● Try it: Would you please transcribe the records below from the line with "Lemma yaml_get_key k" through their final line, exactly and with no other lines?

++++

Definition GetMethodSpecNameByChain (reg : ChainRegistry) (generated : gmap Z string) (chain : Z) : string :=
  cc_MethodSpec (GetChain reg (Chain_String generated (dynamicChainNames (ids reg)) chain)).
End Load.

(** ** Merged settings *)

Lemma yaml_get_set k k' v m : yaml_get k (yaml_set k' v m) = if bool_decide (k = k') then Some v else yaml_get k m.
Proof.
  induction m as [|[k1 v1] m IH]; simpl; [done|].
  destruct (decide (k' = k1)) as [-> |Hne]; simpl.
  - rewrite (bool_decide_eq_true_2 (k1 = k1)) by done. simpl. by case_bool_decide.
  - rewrite (bool_decide_eq_false_2 (k' = k1)) by done. simpl. rewrite IH.
    repeat case_bool_decide; congruence.
Qed.

Lemma yaml_get_key k m v : yaml_get k m = Some v -> k ∈ map fst m.
Proof.
  induction m as [|[k1 v1] m IH]; simpl; [done|]. case_bool_decide as Hk; [subst; by left|right; auto].
Qed.

(** A key of the more specific settings wins, except that two maps are merged; every
    other key keeps its value. *)
Lemma deepMerge_get dst src k :
  NoDup (map fst src) ->
  yaml_get k (deepMerge dst src) =
  match yaml_get k src with
  | Some s => Some (match yaml_get k dst with Some d => merge_value d s | None => s end)
  | None => yaml_get k dst
  end.
Proof.
  unfold deepMerge. generalize dst at 2 4 as acc. induction src as [|[k1 v1] src IH]; intros acc Hnd; simpl; [done|].
  apply NoDup_cons in Hnd as [Hni Hnd]. rewrite IH, yaml_get_set by done.
  case_bool_decide as Hk; [|done]. subst k1. by destruct (yaml_get k src) as [s|] eqn:Es; [apply yaml_get_key in Es|].
Qed.

(** ** The registry stays well formed *)

Section Registry.
Context `{MR : MapRange} `{CY : ChainYaml} `{QU : Quoting}.

(** The constants the generator writes: numbers from 1 on, below the dynamic ones. *)
Context (generated : gmap Z string).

++++

● Task output:
Lemma yaml_get_key k m v : yaml_get k m = Some v -> k ∈ map fst m.
Proof.
  induction m as [|[k1 v1] m IH]; simpl; [done|]. case_bool_decide as Hk; [subst; by left|right; auto].
Qed.

(** A key of the more specific settings wins, except that two maps are merged; every
    other key keeps its value. *)
Lemma deepMerge_get dst src k :
  NoDup (map fst src) ->
  yaml_get k (deepMerge dst src) =
  match yaml_get k src with
  | Some s => Some (match yaml_get k dst with Some d => merge_value d s | None => s end)
  | None => yaml_get k dst
  end.
Proof.
  unfold deepMerge. generalize dst at 2 4 as acc. induction src as [|[k1 v1] src IH]; intros acc Hnd; simpl; [done|].
  apply NoDup_cons in Hnd as [Hni Hnd]. rewrite IH, yaml_get_set by done.
  case_bool_decide as Hk; [|done]. subst k1. by destruct (yaml_get k src) as [s|] eqn:Es; [apply yaml_get_key in Es|].
Qed.

(** ** The registry stays well formed *)

Section Registry.
Context `{MR : MapRange} `{CY : ChainYaml} `{QU : Quoting}.

(** The constants the generator writes: numbers from 1 on, below the dynamic ones. *)
Context (generated : gmap Z string).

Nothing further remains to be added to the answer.